Yes, invariably, I'd discover that one of the hundreds of sci-fi writers out there had, in one of the dozens of books each had written, already covered the idea and there wasn't much point in continuing to develop it. (Although I'm reasonably certain that no one else has thought of those spliff trees and cannabis clouds yet.)

Lots of people were reading and writing sci-fi and dystopias from the moment the bomb was dropped on Hiroshima in 1945, (Mind at the End of its Tether comes to mind) through to the moment of Star Wars in 1984 (natch), when US President Ronald Reagan forgot to turn his mike off after a speech and drolly uttered, "My fellow Americans, I'm pleased to tell you today that I've signed legislation that will outlaw Russia forever. We begin bombing in five minutes." (My, how times have changed.)

Remarks made so much more comical by the fact that the world was gripped then by the absolute terror of an impending nuclear war, as evidenced by the US broadcast of the nuclear war film The Day After just 6 months prior and BBC's Threads, perhaps the darkest film on the subject ever made, about to be broadcast in Britain.

But that's the thing about these dystopias: At some point, perhaps when Reagan gaffed, people seemed to realize that a world that could spend billions of dollars on a Star Wars system was explicitly preparing for a nuclear exchange of fire, and that whatever didactic power dystopias might have had -- admonishing, pleading, painting the world black as visceral symbolism -- they'd lost whatever momentum they might have had in preventing the world from going mad.
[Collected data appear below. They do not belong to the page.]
(** * vagrantutil: a shallow embedding of the vagrant driver

    The Go package drives the external [vagrant] binary.  This file embeds

    - the machine-readable output parser ([parseData], [toStatus]) of
      vagrant.go;
    - the session operations of vagrant.go ([NewVagrant], [Version], [Box],
      [Status], [Up], [Destroy]) as state-passing functions over a world
      holding the files written and the subprocesses spawned;
    - the command executor of command.go: [done] and [run] as functions,
      [start] as an interleaving transition system of its three goroutines.

    What the operating system, the Go runtime and the vagrant binary answer
    is read from an explicit environment record. *)

From stdpp Require Import base strings list gmap.

Local Open Scope string_scope.
Local Open Scope nat_scope.
Local Open Scope list_scope.

(** ** Errors

    A Go [error] value; [nil] is [None] of [option error].  The three
    constructors separate what [os.IsNotExist] tells apart from the errors
    the package builds itself. *)
Inductive error : Type :=
  | ErrNotExist (path : string)     (* a *PathError for which os.IsNotExist holds *)
  | ErrSystem (msg : string)        (* any other error of the OS or of a library *)
  | ErrorString (msg : string).     (* errors.New / fmt.Errorf *)

Definition Error (e : error) : string :=
  match e with
  | ErrNotExist path => "stat " +:+ path +:+ ": no such file or directory"
  | ErrSystem msg => msg
  | ErrorString msg => msg
  end.

Definition os_IsNotExist (e : option error) : bool :=
  match e with
  | Some (ErrNotExist _) => true
  | _ => false
  end.

Global Instance error_eq_dec : EqDecision error.
Proof. solve_decision. Defined.

(** ** Enumerations of vagrant.go *)
Inductive BoxSubcommand : Type :=
  | Add | List | Outdated | Remove | Repackage | Update.

(** The [String] method the stringer tool generates for [BoxSubcommand]. *)
Definition BoxSubcommand_String (c : BoxSubcommand) : string :=
  match c with
  | Add => "Add"
  | List => "List"
  | Outdated => "Outdated"
  | Remove => "Remove"
  | Repackage => "Repackage"
  | Update => "Update"
  end.

Inductive Status : Type :=
  | Unknown | NotCreated | Running | Saved | PowerOff.

Global Instance Status_eq_dec : EqDecision Status.
Proof. solve_decision. Defined.

(** [CommandOutput]: one event of the streaming channel. *)
Record CommandOutput : Type := mkOutput {
  Line : string;
  Err : option error
}.

Global Instance CommandOutput_eq_dec : EqDecision CommandOutput.
Proof. solve_decision. Defined.

(** ** The parser of the machine-readable output *)

(** One iteration of the loop of [parseData]: [data] is the loop variable. *)
Definition parseData_row (typeName : string) (data : string)
    (record : list string) : string :=
  if length record <? 4 then data
  else
    match record !! 2, record !! 3 with
    | Some ty, Some d => if String.eqb typeName ty then d else data
    | _, _ => data
    end.

Definition parseData_error (typeName : string) : error :=
  ErrorString ("couldn't parse data for vagrant type: '" +:+ typeName +:+ "'").

Definition parseData (records : list (list string)) (typeName : string)
    : string * option error :=
  let data := foldl (parseData_row typeName) "" records in
  if String.eqb data "" then ("", Some (parseData_error typeName))
  else (data, None).

(** [toStatus] of vagrant.go: a [switch] over the state string. *)
Definition toStatus (state : string) : Status * option error :=
  if String.eqb state "running" then (Running, None)
  else if String.eqb state "not_created" then (NotCreated, None)
  else if String.eqb state "saved" then (Saved, None)
  else if String.eqb state "poweroff" then (PowerOff, None)
  else (Unknown, Some (ErrorString ("Unknown state: " +:+ state))).

(** The earlier revision of [toStatus] (the unnamed first revision of
    vagrant.go): no error result and no [PowerOff]. *)
Definition toStatus_v0 (state : string) : Status :=
  if String.eqb state "running" then Running
  else if String.eqb state "not_created" then NotCreated
  else if String.eqb state "saved" then Saved
  else Unknown.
We're there.

Like the more recent happy tittering of the White House press corps after Barack Obama made a joke about killing with his favorite weapon of war, the remote-controlled drone, there was no shock and horror, no jaws dropped to the plush-carpeted floor, instead the amused reporters's ears lifted champagne glasses and saluted His Majesty's murderous mirth.

The fact of the matter is we live in world that is substantially over-populated (7.7 billion people wanting to be middle class, like the neoliberals promise, disingenuously), with longer life expectancies (even in the Third World), requiring ever more resources, leading to ever more drilling, mining and consumption, which results in ever more toxic pollution, and has led humans to the very edge of cataclysmic climate change, bringing with it melting polar ice caps, tsunamis, earthquakes, monster storms, and the catastrophic decline of the bee populations, rain forests and coral reefs. And the electing of a moron when we needed a visionary leader. As Noam Chomsky noted, in four years, Trump singlehandedly brought the Atomic Doomsday Clock from 3 minutes to midnight down to 100 seconds.

Instead of reading dystopias now, there are ample samples of our living nightmare described in the pages of such contemporary sober and rational non-fiction works as The World Without Us, The Sixth Extinction, and the resurgence of Rachel Carson's prophetic classic, Silent Spring.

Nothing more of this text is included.